== Segment start ==

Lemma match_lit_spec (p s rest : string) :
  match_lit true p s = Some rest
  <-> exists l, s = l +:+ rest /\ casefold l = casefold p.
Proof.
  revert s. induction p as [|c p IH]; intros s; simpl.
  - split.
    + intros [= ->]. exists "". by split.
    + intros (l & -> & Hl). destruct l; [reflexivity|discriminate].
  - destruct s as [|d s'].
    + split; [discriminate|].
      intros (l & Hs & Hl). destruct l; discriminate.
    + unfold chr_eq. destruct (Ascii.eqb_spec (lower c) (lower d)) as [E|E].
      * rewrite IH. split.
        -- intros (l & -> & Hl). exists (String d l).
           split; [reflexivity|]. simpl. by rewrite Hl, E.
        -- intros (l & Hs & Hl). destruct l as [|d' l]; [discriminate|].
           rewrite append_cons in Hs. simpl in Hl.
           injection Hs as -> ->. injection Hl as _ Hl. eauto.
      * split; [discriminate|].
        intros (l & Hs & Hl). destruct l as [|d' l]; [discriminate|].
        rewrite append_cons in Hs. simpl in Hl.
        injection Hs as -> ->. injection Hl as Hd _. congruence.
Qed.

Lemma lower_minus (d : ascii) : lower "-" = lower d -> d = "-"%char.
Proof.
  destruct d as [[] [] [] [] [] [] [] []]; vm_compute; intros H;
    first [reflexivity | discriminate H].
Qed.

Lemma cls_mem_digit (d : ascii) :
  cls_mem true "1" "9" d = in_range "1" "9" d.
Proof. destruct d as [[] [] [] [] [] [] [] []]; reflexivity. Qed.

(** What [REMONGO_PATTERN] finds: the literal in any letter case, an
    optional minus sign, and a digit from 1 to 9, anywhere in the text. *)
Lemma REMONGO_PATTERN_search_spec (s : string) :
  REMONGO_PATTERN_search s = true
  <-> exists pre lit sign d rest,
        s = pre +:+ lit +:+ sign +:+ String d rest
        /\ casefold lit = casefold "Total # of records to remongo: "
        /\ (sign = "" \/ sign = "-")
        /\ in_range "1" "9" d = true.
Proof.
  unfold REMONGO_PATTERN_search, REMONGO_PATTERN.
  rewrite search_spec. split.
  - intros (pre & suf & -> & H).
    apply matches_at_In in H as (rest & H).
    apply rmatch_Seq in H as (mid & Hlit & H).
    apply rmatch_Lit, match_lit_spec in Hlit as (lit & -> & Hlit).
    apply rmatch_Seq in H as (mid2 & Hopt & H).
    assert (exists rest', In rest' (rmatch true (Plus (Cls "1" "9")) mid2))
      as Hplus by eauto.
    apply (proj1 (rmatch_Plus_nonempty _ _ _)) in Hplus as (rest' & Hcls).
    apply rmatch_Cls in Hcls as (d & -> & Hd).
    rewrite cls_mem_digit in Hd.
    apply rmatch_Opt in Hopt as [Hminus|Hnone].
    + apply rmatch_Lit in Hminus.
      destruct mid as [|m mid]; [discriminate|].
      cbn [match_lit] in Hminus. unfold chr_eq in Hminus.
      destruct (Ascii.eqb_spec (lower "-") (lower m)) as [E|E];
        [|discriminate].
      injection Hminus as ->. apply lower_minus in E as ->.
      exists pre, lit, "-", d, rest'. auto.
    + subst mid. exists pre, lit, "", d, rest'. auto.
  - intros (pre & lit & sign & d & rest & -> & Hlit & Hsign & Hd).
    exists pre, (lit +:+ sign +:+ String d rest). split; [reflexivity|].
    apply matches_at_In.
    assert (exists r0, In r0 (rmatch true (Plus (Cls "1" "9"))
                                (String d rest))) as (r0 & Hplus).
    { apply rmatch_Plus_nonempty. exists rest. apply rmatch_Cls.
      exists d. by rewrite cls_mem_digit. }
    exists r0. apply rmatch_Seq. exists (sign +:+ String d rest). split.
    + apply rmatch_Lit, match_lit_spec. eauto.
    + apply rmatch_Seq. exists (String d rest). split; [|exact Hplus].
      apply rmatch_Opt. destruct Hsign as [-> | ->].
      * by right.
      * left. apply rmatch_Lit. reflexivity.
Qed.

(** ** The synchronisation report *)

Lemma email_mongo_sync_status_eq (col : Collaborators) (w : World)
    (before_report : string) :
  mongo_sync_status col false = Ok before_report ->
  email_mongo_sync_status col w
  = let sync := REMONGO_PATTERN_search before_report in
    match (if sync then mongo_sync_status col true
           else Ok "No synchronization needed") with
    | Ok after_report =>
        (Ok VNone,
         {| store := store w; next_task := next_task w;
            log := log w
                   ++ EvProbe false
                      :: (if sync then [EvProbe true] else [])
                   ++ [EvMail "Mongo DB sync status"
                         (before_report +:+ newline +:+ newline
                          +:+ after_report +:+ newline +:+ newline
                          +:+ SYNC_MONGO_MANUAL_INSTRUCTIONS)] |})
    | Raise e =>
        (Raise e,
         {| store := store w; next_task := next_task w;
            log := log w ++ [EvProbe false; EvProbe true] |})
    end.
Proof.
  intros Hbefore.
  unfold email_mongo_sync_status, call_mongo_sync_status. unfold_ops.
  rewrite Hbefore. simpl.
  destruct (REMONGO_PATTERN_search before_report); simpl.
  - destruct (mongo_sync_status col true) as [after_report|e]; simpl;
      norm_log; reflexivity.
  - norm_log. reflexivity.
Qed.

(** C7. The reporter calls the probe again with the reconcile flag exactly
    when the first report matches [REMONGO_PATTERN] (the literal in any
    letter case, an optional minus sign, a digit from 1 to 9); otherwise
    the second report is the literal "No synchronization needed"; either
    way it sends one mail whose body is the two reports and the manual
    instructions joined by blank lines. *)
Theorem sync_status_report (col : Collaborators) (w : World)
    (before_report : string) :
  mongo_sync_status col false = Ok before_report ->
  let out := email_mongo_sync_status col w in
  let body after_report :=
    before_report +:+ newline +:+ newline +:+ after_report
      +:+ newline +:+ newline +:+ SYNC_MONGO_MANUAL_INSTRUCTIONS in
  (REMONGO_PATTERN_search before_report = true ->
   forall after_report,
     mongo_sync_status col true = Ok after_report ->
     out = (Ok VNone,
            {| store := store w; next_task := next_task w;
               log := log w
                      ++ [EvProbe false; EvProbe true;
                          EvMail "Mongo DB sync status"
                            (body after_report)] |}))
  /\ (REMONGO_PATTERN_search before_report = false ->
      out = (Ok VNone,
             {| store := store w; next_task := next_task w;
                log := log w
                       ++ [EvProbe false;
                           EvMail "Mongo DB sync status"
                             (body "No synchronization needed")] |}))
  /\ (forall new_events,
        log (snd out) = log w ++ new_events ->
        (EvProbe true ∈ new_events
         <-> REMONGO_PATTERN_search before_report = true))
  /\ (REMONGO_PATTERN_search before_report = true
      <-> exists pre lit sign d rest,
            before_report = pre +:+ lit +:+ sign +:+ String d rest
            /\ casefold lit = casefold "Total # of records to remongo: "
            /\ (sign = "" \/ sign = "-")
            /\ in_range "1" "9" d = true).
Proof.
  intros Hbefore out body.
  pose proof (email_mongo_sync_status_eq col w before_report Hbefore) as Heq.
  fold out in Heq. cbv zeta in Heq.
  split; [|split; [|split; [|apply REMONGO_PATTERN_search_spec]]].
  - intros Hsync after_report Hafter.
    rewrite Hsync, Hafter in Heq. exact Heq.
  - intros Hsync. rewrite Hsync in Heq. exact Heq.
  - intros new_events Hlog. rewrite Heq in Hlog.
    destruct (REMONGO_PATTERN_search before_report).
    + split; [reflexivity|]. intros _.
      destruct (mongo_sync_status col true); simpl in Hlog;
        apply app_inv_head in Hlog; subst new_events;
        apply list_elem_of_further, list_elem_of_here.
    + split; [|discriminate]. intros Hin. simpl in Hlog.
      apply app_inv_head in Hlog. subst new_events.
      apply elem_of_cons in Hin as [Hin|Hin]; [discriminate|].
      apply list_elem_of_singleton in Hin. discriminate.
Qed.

== Segment end ==
== Segment start ==

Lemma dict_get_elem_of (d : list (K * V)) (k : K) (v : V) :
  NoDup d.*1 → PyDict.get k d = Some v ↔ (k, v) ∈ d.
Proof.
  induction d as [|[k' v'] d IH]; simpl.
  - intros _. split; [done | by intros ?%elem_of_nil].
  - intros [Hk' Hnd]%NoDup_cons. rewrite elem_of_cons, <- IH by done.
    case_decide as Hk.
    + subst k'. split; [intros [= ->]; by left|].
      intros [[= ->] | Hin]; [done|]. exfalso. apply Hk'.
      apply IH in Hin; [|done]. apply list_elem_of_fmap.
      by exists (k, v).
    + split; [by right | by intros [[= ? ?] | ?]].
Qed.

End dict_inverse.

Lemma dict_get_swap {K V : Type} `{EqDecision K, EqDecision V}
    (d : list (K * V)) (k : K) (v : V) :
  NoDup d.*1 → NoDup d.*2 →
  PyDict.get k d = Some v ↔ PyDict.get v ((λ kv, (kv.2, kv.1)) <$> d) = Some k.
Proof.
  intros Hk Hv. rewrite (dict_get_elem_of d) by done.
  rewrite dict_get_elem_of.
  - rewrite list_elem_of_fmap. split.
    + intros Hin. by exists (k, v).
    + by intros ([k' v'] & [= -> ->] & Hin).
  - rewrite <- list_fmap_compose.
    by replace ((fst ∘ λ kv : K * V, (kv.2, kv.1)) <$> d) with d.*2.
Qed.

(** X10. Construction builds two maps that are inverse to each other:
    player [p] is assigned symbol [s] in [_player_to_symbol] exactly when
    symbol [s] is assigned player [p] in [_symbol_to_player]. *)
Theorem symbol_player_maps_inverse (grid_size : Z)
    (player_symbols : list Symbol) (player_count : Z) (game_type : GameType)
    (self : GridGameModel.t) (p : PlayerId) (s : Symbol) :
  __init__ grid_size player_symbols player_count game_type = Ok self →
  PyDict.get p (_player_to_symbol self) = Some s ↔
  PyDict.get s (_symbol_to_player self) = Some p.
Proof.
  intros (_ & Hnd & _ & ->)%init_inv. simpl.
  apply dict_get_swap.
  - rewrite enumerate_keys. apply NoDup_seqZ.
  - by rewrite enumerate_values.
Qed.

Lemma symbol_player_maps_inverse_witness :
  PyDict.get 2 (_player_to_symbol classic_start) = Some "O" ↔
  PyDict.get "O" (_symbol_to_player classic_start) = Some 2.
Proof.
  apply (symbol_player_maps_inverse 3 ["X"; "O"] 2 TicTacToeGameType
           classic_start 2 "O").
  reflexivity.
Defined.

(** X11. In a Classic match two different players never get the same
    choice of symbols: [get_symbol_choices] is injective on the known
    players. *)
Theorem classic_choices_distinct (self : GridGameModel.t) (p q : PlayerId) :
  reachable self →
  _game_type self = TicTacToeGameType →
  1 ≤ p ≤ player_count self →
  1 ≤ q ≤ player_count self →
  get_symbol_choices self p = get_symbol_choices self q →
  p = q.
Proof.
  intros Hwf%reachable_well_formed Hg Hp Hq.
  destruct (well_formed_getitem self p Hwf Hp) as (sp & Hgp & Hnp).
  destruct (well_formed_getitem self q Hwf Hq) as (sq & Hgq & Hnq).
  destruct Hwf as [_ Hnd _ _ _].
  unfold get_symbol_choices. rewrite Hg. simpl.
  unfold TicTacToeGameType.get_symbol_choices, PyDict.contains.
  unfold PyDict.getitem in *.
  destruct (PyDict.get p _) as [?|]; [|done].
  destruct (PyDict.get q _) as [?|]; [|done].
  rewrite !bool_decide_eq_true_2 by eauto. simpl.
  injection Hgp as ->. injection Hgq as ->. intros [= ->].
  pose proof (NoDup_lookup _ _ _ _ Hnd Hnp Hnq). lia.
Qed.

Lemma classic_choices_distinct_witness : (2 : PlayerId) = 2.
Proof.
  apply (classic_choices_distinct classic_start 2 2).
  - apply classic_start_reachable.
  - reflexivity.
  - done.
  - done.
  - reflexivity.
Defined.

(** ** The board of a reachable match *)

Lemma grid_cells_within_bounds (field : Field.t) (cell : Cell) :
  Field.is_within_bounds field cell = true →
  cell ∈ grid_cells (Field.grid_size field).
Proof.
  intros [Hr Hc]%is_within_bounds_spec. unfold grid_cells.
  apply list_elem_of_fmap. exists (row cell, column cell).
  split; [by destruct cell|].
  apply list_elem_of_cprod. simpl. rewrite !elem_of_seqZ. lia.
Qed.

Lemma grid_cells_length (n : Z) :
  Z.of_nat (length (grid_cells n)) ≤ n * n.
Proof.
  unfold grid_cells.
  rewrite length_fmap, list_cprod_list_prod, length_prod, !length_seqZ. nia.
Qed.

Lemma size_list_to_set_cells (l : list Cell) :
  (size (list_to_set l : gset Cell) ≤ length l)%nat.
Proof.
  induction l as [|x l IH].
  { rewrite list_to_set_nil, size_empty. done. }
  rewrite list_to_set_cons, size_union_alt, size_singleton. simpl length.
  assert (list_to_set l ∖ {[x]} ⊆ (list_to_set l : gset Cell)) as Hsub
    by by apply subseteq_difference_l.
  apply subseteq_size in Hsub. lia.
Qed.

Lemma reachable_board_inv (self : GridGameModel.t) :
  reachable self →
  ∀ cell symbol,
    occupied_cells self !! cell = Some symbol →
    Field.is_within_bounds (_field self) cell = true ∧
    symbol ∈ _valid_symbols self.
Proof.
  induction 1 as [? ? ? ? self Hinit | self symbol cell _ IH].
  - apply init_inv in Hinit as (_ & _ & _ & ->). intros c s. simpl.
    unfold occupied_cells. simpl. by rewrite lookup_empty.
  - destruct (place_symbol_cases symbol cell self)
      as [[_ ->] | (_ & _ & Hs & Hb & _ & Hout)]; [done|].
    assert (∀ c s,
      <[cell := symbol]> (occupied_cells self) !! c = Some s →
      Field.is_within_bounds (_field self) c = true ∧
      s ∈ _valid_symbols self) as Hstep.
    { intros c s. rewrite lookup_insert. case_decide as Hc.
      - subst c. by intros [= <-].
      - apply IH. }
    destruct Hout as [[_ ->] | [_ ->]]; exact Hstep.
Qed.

== Segment end ==

WHAT IS BEING ASKED: The expected output is exactly the lines of the listing above between the line holding "apply subseteq_size in Hsub. lia." and the line holding "assert (∀ c", inclusive.

EXERCISE ANSWER:
  apply subseteq_size in Hsub. lia.
Qed.

Lemma reachable_board_inv (self : GridGameModel.t) :
  reachable self →
  ∀ cell symbol,
    occupied_cells self !! cell = Some symbol →
    Field.is_within_bounds (_field self) cell = true ∧
    symbol ∈ _valid_symbols self.
Proof.
  induction 1 as [? ? ? ? self Hinit | self symbol cell _ IH].
  - apply init_inv in Hinit as (_ & _ & _ & ->). intros c s. simpl.
    unfold occupied_cells. simpl. by rewrite lookup_empty.
  - destruct (place_symbol_cases symbol cell self)
      as [[_ ->] | (_ & _ & Hs & Hb & _ & Hout)]; [done|].
    assert (∀ c s,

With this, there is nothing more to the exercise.